_BRIEF_:
After finding the line containing "let d := decimal n in" below, please output that line and each following one through the line containing "Definition Eff (A", exactly as written.

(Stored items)
────────────────

(** * EpidemicSimulation: the simulation engine of src/EpidemicSimulation.jsx

    A shallow embedding of the engine part of the React component: the agent
    record, [initializeSimulation], [updateSimulationParameters],
    [attemptInfection], [determineOutcome], [updateSimulation] and the
    statistics it publishes.  Drawing and charting are left out.

    Conventions.
    - A JavaScript number is an IEEE-754 binary64 value: Rocq's primitive
      [float], whose [+ - * /], [sqrt] and comparisons round exactly as
      JavaScript's do.  Decimal literals denote the nearest binary64 value in
      both languages.
    - Counters that only ever hold small non-negative integers ([id],
      [infectionsSpread], the population size, the per-status tallies) are
      [nat]; they are converted with [num_of_nat] where the code divides.
    - [null] is [None]; arithmetic on a nullable field goes through
      [toNumber], as JavaScript's ToNumber(null) = +0.
    - Where a statement bounds a rounding error it is about the real value
      [valueOf] of the numbers, and is proved from the specification of the
      binary64 operations in [SpecFloat].
    - [Math.random] reads the next element of a sequence of draws ([Rng]);
      code that draws lives in the state monad [Eff].
    - [Math.sin], [Math.cos], [Math.atan2] are implementation-approximated in
      ECMAScript, so they are fields of a [Host]; so is Number::toString,
      used by [toFixed] only for magnitudes of 1e21 and more. *)

From Stdlib Require Import Reals Lra.
From Stdlib Require Import Floats ZArith List String Ascii Bool Arith Lia.
From Stdlib Require DecimalString.
Import ListNotations.

Close Scope R_scope.
Open Scope nat_scope.

Set Warnings "-inexact-float".

(* ===================================================================== *)
(** ** JavaScript values and numeric helpers *)
(* ===================================================================== *)

Module JS.

Local Open Scope float_scope.
Local Open Scope bool_scope.

(** [a > b] *)
Definition gtb (a b : float) : bool := b <? a.

(** ToBoolean on a number: false for +0, -0 and NaN. *)
Definition truthy (v : float) : bool := (v <? 0) || (0 <? v).

(** [v || d] on numbers. *)
Definition orElse (v d : float) : float := if truthy v then v else d.

(** ToNumber on a nullable number. *)
Definition toNumber (o : option float) : float :=
  match o with Some v => v | None => 0 end.

(** [o !== null] *)
Definition notNull {A : Type} (o : option A) : bool :=
  match o with Some _ => true | None => false end.

(** Math.max and Math.min on two arguments: NaN is contagious and +0 is
    larger than -0. *)
Definition Math_max (a b : float) : float :=
  if is_nan a || is_nan b then nan
  else if a <? b then b
  else if b <? a then a
  else if is_zero a && get_sign a then b else a.

Definition Math_min (a b : float) : float :=
  if is_nan a || is_nan b then nan
  else if a <? b then a
  else if b <? a then b
  else if is_zero a && get_sign a then a else b.

(** The number nearest to a natural number (exact below 2^53). *)
Definition num_of_nat (n : nat) : float :=
  SF2Prim (SpecFloat.binary_normalize prec emax (Z.of_nat n) 0 false).

(** What a variable of the component can hold where the code stores either
    a number or the string made by [toFixed]. *)
Inductive value : Type :=
| Null
| Num (v : float)
| Str (s : string).

Definition absent (v : value) : Prop := v = Null.

(** Decimal digits of a non-negative integer, "0" for zero. *)
Definition decimal (n : Z) : string :=
  DecimalString.NilZero.string_of_uint (N.to_uint (Z.to_N n)).

(** The integer [n] for which [n / 100] is closest to [m * 2^e], the larger
    one on a tie (Number.prototype.toFixed, step "let n be an integer for
    which n / 10^f - x is as close to zero as possible"). *)
Definition hundredths (m : positive) (e : Z) : Z :=
  if (0 <=? e)%Z then (Z.pos m * 2 ^ e * 100)%Z
  else ((200 * Z.pos m + 2 ^ (- e)) / 2 ^ (1 - e))%Z.

(** Digits of [n] with a point before the last two, zero-padded on the left
    to at least three digits. *)
Definition pointTwo (n : Z) : string :=
  let d := decimal n in
  let d := match String.length d with
           | 1%nat => ("00" ++ d)%string
           | 2%nat => ("0" ++ d)%string
           | _ => d
           end in
  let k := String.length d in
  (substring 0 (k - 2) d ++ "." ++ substring (k - 2) 2 d)%string.

(** [v.toFixed(2)].  [toStringLarge] is Number::toString, reached only when
    [|v| >= 1e21]. *)
Definition toFixed2 (toStringLarge : float -> string) (v : float) : string :=
  match Prim2SF v with
  | S754_nan => "NaN"%string
  | S754_infinity false => "Infinity"%string
  | S754_infinity true => "-Infinity"%string
  | S754_zero _ => "0.00"%string
  | S754_finite s m e =>
      if 1e21 <=? abs v then toStringLarge v
      else ((if s then "-" else "") ++ pointTwo (hundredths m e))%string
  end.

End JS.

(* ===================================================================== *)
(** ** Randomness and the effect monad *)
(* ===================================================================== *)

(** The values [Math.random] returns, in call order, and how many of them
    have been consumed. *)
Record Rng : Type := mkRng { draws : nat -> float; cursor : nat }.

Definition Eff (A : Type) : Type := Rng -> A * Rng.

Definition ret {A : Type} (a : A) : Eff A := fun r => (a, r).

Definition bind {A B : Type} (m : Eff A) (k : A -> Eff B) : Eff B :=
  fun r => let (a, r') := m r in k a r'.

Declare Scope eff_scope.
Delimit Scope eff_scope with eff.
Notation "x <- m ;; k" := (bind m (fun x => k))
  (at level 61, m at next level, right associativity) : eff_scope.
Notation "' pat <- m ;; k" := (bind m (fun x => match x with pat => k end))
  (at level 61, pat pattern, m at next level, right associativity) : eff_scope.

Definition Math_random : Eff float :=
  fun r => (draws r (cursor r), mkRng (draws r) (S (cursor r))).

(** [xs.map(f)] / [xs.forEach(f)] with an effectful body, left to right. *)
Fixpoint mapM {A B : Type} (f : A -> Eff B) (xs : list A) : Eff (list B) :=
  match xs with
  | [] => ret []
  | a :: rest => bind (f a) (fun b => bind (mapM f rest) (fun bs => ret (b :: bs)))
  end.

(** A loop over [xs] threading an accumulator. *)
Fixpoint foldM {A S : Type} (f : A -> S -> Eff S) (xs : list A) (s : S) : Eff S :=
  match xs with
  | [] => ret s
  | a :: rest => bind (f a s) (fun s' => foldM f rest s')
  end.

(* ===================================================================== *)
(** ** Data model *)
(* ===================================================================== *)

(** The strings stored in [person.status]; the code assigns no other. *)
Inductive Status : Type :=
| healthy | exposed | infected | asymptomatic | quarantined | recovered | dead.

Inductive AgeGroup : Type := child | adult | senior.

Definition status_eqb (a b : Status) : bool :=
  match a, b with
  | healthy, healthy | exposed, exposed | infected, infected
  | asymptomatic, asymptomatic | quarantined, quarantined
  | recovered, recovered | dead, dead => true
  | _, _ => false
  end.

(** One element of [sim.people], fields in the order of the object literal
    in [initializeSimulation]. *)
Record Person : Type := mkPerson {
  id : nat;
  x : float;
  y : float;
  vx : float;
  vy : float;
  status : Status;
  infectedTime : option float;
  ageGroup : AgeGroup;
  exposedTime : option float;
  incubationPeriod : float;
  asymptomaticFlag : bool;
  infectionRadius : float;
  personalRecovery : float;
  oldRecoveryTime : float;
  immunityEndTime : option float;
  infectedBy : option nat;
  infectionsSpread : nat
}.

(** Field assignments. *)
Definition set_x (v : float) (p : Person) : Person :=
  mkPerson (id p) v (y p) (vx p) (vy p) (status p) (infectedTime p) (ageGroup p)
    (exposedTime p) (incubationPeriod p) (asymptomaticFlag p) (infectionRadius p)
    (personalRecovery p) (oldRecoveryTime p) (immunityEndTime p) (infectedBy p)
    (infectionsSpread p).
Definition set_y (v : float) (p : Person) : Person :=
  mkPerson (id p) (x p) v (vx p) (vy p) (status p) (infectedTime p) (ageGroup p)
    (exposedTime p) (incubationPeriod p) (asymptomaticFlag p) (infectionRadius p)
    (personalRecovery p) (oldRecoveryTime p) (immunityEndTime p) (infectedBy p)
    (infectionsSpread p).
Definition set_vx (v : float) (p : Person) : Person :=
  mkPerson (id p) (x p) (y p) v (vy p) (status p) (infectedTime p) (ageGroup p)
    (exposedTime p) (incubationPeriod p) (asymptomaticFlag p) (infectionRadius p)
    (personalRecovery p) (oldRecoveryTime p) (immunityEndTime p) (infectedBy p)
    (infectionsSpread p).
Definition set_vy (v : float) (p : Person) : Person :=
  mkPerson (id p) (x p) (y p) (vx p) v (status p) (infectedTime p) (ageGroup p)
    (exposedTime p) (incubationPeriod p) (asymptomaticFlag p) (infectionRadius p)
    (personalRecovery p) (oldRecoveryTime p) (immunityEndTime p) (infectedBy p)
    (infectionsSpread p).
Definition set_status (v : Status) (p : Person) : Person :=
  mkPerson (id p) (x p) (y p) (vx p) (vy p) v (infectedTime p) (ageGroup p)
    (exposedTime p) (incubationPeriod p) (asymptomaticFlag p) (infectionRadius p)
    (personalRecovery p) (oldRecoveryTime p) (immunityEndTime p) (infectedBy p)
    (infectionsSpread p).
Definition set_infectedTime (v : option float) (p : Person) : Person :=
  mkPerson (id p) (x p) (y p) (vx p) (vy p) (status p) v (ageGroup p)
    (exposedTime p) (incubationPeriod p) (asymptomaticFlag p) (infectionRadius p)
    (personalRecovery p) (oldRecoveryTime p) (immunityEndTime p) (infectedBy p)
    (infectionsSpread p).
Definition set_exposedTime (v : option float) (p : Person) : Person :=
  mkPerson (id p) (x p) (y p) (vx p) (vy p) (status p) (infectedTime p) (ageGroup p)
    v (incubationPeriod p) (asymptomaticFlag p) (infectionRadius p)
    (personalRecovery p) (oldRecoveryTime p) (immunityEndTime p) (infectedBy p)
    (infectionsSpread p).
Definition set_asymptomaticFlag (v : bool) (p : Person) : Person :=
  mkPerson (id p) (x p) (y p) (vx p) (vy p) (status p) (infectedTime p) (ageGroup p)
    (exposedTime p) (incubationPeriod p) v (infectionRadius p)
    (personalRecovery p) (oldRecoveryTime p) (immunityEndTime p) (infectedBy p)
    (infectionsSpread p).
Definition set_personalRecovery (v : float) (p : Person) : Person :=
  mkPerson (id p) (x p) (y p) (vx p) (vy p) (status p) (infectedTime p) (ageGroup p)
    (exposedTime p) (incubationPeriod p) (asymptomaticFlag p) (infectionRadius p)
    v (oldRecoveryTime p) (immunityEndTime p) (infectedBy p)
    (infectionsSpread p).
Definition set_oldRecoveryTime (v : float) (p : Person) : Person :=
  mkPerson (id p) (x p) (y p) (vx p) (vy p) (status p) (infectedTime p) (ageGroup p)
    (exposedTime p) (incubationPeriod p) (asymptomaticFlag p) (infectionRadius p)
    (personalRecovery p) v (immunityEndTime p) (infectedBy p)
    (infectionsSpread p).
Definition set_immunityEndTime (v : option float) (p : Person) : Person :=
  mkPerson (id p) (x p) (y p) (vx p) (vy p) (status p) (infectedTime p) (ageGroup p)
    (exposedTime p) (incubationPeriod p) (asymptomaticFlag p) (infectionRadius p)
    (personalRecovery p) (oldRecoveryTime p) v (infectedBy p)
    (infectionsSpread p).
Definition set_infectedBy (v : option nat) (p : Person) : Person :=
  mkPerson (id p) (x p) (y p) (vx p) (vy p) (status p) (infectedTime p) (ageGroup p)
    (exposedTime p) (incubationPeriod p) (asymptomaticFlag p) (infectionRadius p)
    (personalRecovery p) (oldRecoveryTime p) (immunityEndTime p) v
    (infectionsSpread p).
Definition set_infectionsSpread (v : nat) (p : Person) : Person :=
  mkPerson (id p) (x p) (y p) (vx p) (vy p) (status p) (infectedTime p) (ageGroup p)
    (exposedTime p) (incubationPeriod p) (asymptomaticFlag p) (infectionRadius p)
    (personalRecovery p) (oldRecoveryTime p) (immunityEndTime p) (infectedBy p)
    v.

(** An element of [sim.infections]. *)
Record Infection : Type := mkInfection {
  from : nat;
  to : nat;
  at_time : float
}.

────────────────

_EXERCISE RESULT_:
  let d := decimal n in
  let d := match String.length d with
           | 1%nat => ("00" ++ d)%string
           | 2%nat => ("0" ++ d)%string
           | _ => d
           end in
  let k := String.length d in
  (substring 0 (k - 2) d ++ "." ++ substring (k - 2) 2 d)%string.

(** [v.toFixed(2)].  [toStringLarge] is Number::toString, reached only when
    [|v| >= 1e21]. *)
Definition toFixed2 (toStringLarge : float -> string) (v : float) : string :=
  match Prim2SF v with
  | S754_nan => "NaN"%string
  | S754_infinity false => "Infinity"%string
  | S754_infinity true => "-Infinity"%string
  | S754_zero _ => "0.00"%string
  | S754_finite s m e =>
      if 1e21 <=? abs v then toStringLarge v
      else ((if s then "-" else "") ++ pointTwo (hundredths m e))%string
  end.

End JS.

(* ===================================================================== *)
(** ** Randomness and the effect monad *)
(* ===================================================================== *)

(** The values [Math.random] returns, in call order, and how many of them
    have been consumed. *)
Record Rng : Type := mkRng { draws : nat -> float; cursor : nat }.

Definition Eff (A : Type) : Type := Rng -> A * Rng.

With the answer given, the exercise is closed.